Gabungan Pengusaha Kelapa Sawit Indonesia (GAPKI) dan Institut Pertanian Bogor (IPB) menyepakati kerjasama pengembangan perkebunan dan industri sawit berkelanjutan. IPB berencana mendirikan Pusat Studi Kelapa Sawit sebagai bentuk dukungan kepada industri sawit.
“Saya kagum dengan Pak Rektor yang sangat fasih berbicara sawit. Ini sangat luar biasa. Harapan kami bahwa IPB dapat menjadi host dari berbagai riset sawit yang dikembangkan penelitinya,” ujar Joko Supriyono, Ketua Umum GAPKI.
Hal ini diungkapkan Joko Supriyono dalam pertemuan dengan Rektor IPB, Dr. Arif Satria di kegiatan penandatanganan Nota Kesepahaman antara GAPKI dan IPB, pada 10 September 2019. Pertemuan tersebut dihadiri Kanya Lakshmi (Sekjen GAPKI), Mukti Sardjono (Direktur Eksekutif GAPKI), Bandung Sahari, dan Manumpak Manurung (Pengurus GAPKI). Dari pihak IPB, hadir pula Dr. Ir. Suwardi, M.Agr. (Dekan Fakultas Pertanian IPB), Dr. Ir. Basuki Sumawinata, M.Agr (Dosen IPB).
Joko Supriyono mengatakan sangat senang dengan pertemuan pertama dengan Rektor IPB. Sebelumnya, seringkali berjumpa dengan kalangan akademisi IPB terkait riset sawit.“Pertemuan ini momen sangat dinantikan karena IPB teman semua. Salah satunya saat bertemu Pak Basuki (red-Dr.Basuki Sumawinata) pada 2011. Kala itu, saya malahan dikenalkan Pak Basuki oleh Dr. Lullie Melling, pakar gambut dari Malaysia,” ujarnya.
Ada sejumlah studi yang telah dikerjasamakan antara GAPKI dengan akademisi IPB seperti studi deforestasi, pungutan ekspor, nutrisi sawit, dan gambut. “Studi deforestasi ini contohnya akan menjadi bukti sawit bukan penyebab deforestasi. Tapi harus naik di jurnal internasional. Termasuk dengan gambut juga. Dampak sudah dirasakan imej internasional terhadap gambut mulai berubah,” paparnya.

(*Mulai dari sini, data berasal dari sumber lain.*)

Lemma element_round f items v w1 t w2 c r :
  blank w1 -> blank w2 -> is_ws c = false -> number_char c = false -> value_reads v t -> (2 * length t + 1 <= f)%nat ->
  array_loop (S f) items (w1 ++ t ++ w2 ++ c :: r)
  = if c =? 44 then array_loop f (items ++ [v]) r
    else if c =? 93 then Ok (Array (items ++ [v]), r) else Err json_err.
Proof.
  intros H1 H2 Hc Hn Hv Hf. cbn [array_loop]. rewrite (Hv f w1 (w2 ++ c :: r)); [|done|done|].
  - cbn [mbind res_bind]. by rewrite ws_blank, ws_stop by done.
  - intros _. by apply blank_stops, cons_stops.
Qed.

Lemma value_complete :
  (forall v t, json_text v t -> value_reads v t)
  /\ (forall vs t, elements_text vs t -> elements_reads vs t)
  /\ (forall es t, members_text es t -> members_reads es t).
Proof.
  apply json_text_ind3.
  1-3: intros fuel w k Hf Hw _; (destruct fuel as [|f]; [cbn in Hf; lia|]); cbn [value]; rewrite ws_blank by done; done.
  - intros n t Hn fuel w k Hf Hw Hk. destruct fuel as [|f]; [cbn in Hf; lia|]. cbn [value]. rewrite ws_blank by done.
    pose proof (number_complete n t k Hn (Hk eq_refl)) as Hnum. destruct Hn as (_ & _ & c & u & -> & Hc). cbn [app] in *.
    rewrite ws_stop by (unfold is_ws, is_digit_cp in *; lia).
    rewrite !(proj2 (Z.eqb_neq c _)) by (unfold is_digit_cp in Hc; lia). by rewrite Hc.
  - intros s t Ht fuel w k Hf Hw _. destruct fuel as [|f]; [cbn in Hf; lia|]. cbn [value]. rewrite ws_blank by done.
    replace ((34 :: t ++ [34]) ++ k) with (34 :: t ++ 34 :: k) by (cbn [app]; by rewrite <- app_assoc).
    rewrite ws_stop by done. change (34 =? 123) with false. change (34 =? 91) with false. change (34 =? 34) with true. cbv iota.
    by rewrite (string_complete _ _ _ Ht).
  - intros w0 Hw0 fuel w k Hf Hw _. destruct fuel as [|f]; [cbn in Hf; lia|]. cbn [value]. rewrite ws_blank by done.
    cbn [app]. rewrite ws_stop by done. cbv beta iota. change (91 =? 123) with false. change (91 =? 91) with true. cbv iota.
    rewrite <- app_assoc, ws_blank by done. done.
  - intros vs t Ht IH fuel w k Hf Hw _. destruct fuel as [|f]; [cbn in Hf; lia|]. cbn [value]. rewrite ws_blank by done.
    cbn [app]. rewrite ws_stop by done. change (91 =? 123) with false. change (91 =? 91) with true. cbv iota.
    rewrite (elements_not_end vs) by done. rewrite array_loop_ws. cbn [length] in Hf. apply (IH f [] k). lia.
  - intros w0 Hw0 fuel w k Hf Hw _. destruct fuel as [|f]; [cbn in Hf; lia|]. cbn [value]. rewrite ws_blank by done.
    cbn [app]. rewrite ws_stop by done. change (123 =? 123) with true. cbv iota.
    rewrite <- app_assoc, ws_blank by done. done.
  - intros es t Ht IH fuel w k Hf Hw _. destruct fuel as [|f]; [cbn in Hf; lia|]. cbn [value]. rewrite ws_blank by done.
    cbn [app]. rewrite ws_stop by done. change (123 =? 123) with true. cbv iota.
    rewrite (members_not_end es) by done. rewrite object_loop_ws. cbn [length] in Hf. apply (IH f [] k). lia.
  - intros v w1 t w2 H1 H2 _ IH fuel items k Hf. rewrite !length_app in Hf. destruct fuel as [|f]; [lia|].
    rewrite <- !app_assoc. cbn [app]. by rewrite (element_round f items v w1 t w2 93 k) by first [done|lia].
  - intros v vs w1 t w2 u H1 H2 _ IH _ IHu fuel items k Hf. rewrite !length_app in Hf. cbn [length] in Hf.
    destruct fuel as [|f]; [lia|]. rewrite <- !app_assoc. cbn [app].
    rewrite (element_round f items v w1 t w2 44 (u ++ k)) by first [done|lia]. change (44 =? 44) with true. cbv iota.
    rewrite (IHu f (items ++ [v]) k) by lia. by rewrite <- app_assoc.
  - intros key v w1 t w2 w3 u w4 H1 H2 H3 H4 Ht _ IH fuel items k Hf. repeat (rewrite !length_app in Hf; cbn [length] in Hf).
    destruct fuel as [|f]; [lia|].
    replace ((w1 ++ (34 :: t ++ [34]) ++ w2 ++ 58 :: w3 ++ u ++ w4 ++ [125]) ++ k)
      with (w1 ++ (34 :: t ++ [34]) ++ w2 ++ 58 :: w3 ++ u ++ w4 ++ 125 :: k) by by repeat (rewrite <- !app_assoc; cbn [app]).
    by rewrite (member_round f items key v w1 t w2 w3 u w4 125 k) by first [done|lia].
  - intros key v es w1 t w2 w3 u w4 r H1 H2 H3 H4 Ht _ IH _ IHr fuel items k Hf.
    repeat (rewrite !length_app in Hf; cbn [length] in Hf). destruct fuel as [|f]; [lia|].
    replace ((w1 ++ (34 :: t ++ [34]) ++ w2 ++ 58 :: w3 ++ u ++ w4 ++ 44 :: r) ++ k)
      with (w1 ++ (34 :: t ++ [34]) ++ w2 ++ 58 :: w3 ++ u ++ w4 ++ 44 :: r ++ k) by by repeat (rewrite <- !app_assoc; cbn [app]).
    rewrite (member_round f items key v w1 t w2 w3 u w4 44 (r ++ k)) by first [done|lia]. change (44 =? 44) with true. cbv iota.
    rewrite (IHr f (items ++ [(key, v)]) k) by lia. by rewrite <- app_assoc.
Qed.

“Kalau sebelumnya, kerjasama dilakukan dengan akademisi ataupun antar lembaga sivitas IPB. Dengan kerjasama di tingkat universitas ini diharapkan mampu berikan dampak luas. Momentum kerjasama ini sangatlah bagus bagi industri,” ujarnya.
Dr. Arif Satria memaparkan bahwa IPB mempunyai banyak inovasi dan saya kumpulkan ahli teknologi sawit dari hulu sampai hilir. Agar teknologi di kampus ini dapat diaplikasikan di lapangan. Disinilah, perlunya kolaborasi dengan berbagai pihak termasuk dengan GAPKI untuk membangun kekuatan riset dan penelitian.
“Kerjasama ini menjadi penting untuk menghadapi isu sawit di tingkat nasional dan internasional. Begitupula mengoptimalkan penggunaan teknologi. Dalam pandangan saya, IPB memiliki kompetensi di bidang tersebut terutama dari sisi on farm (hulu) selanjutnya Best Management Practices sampai kepada processing (pengolahan),” ujar Arif Satria.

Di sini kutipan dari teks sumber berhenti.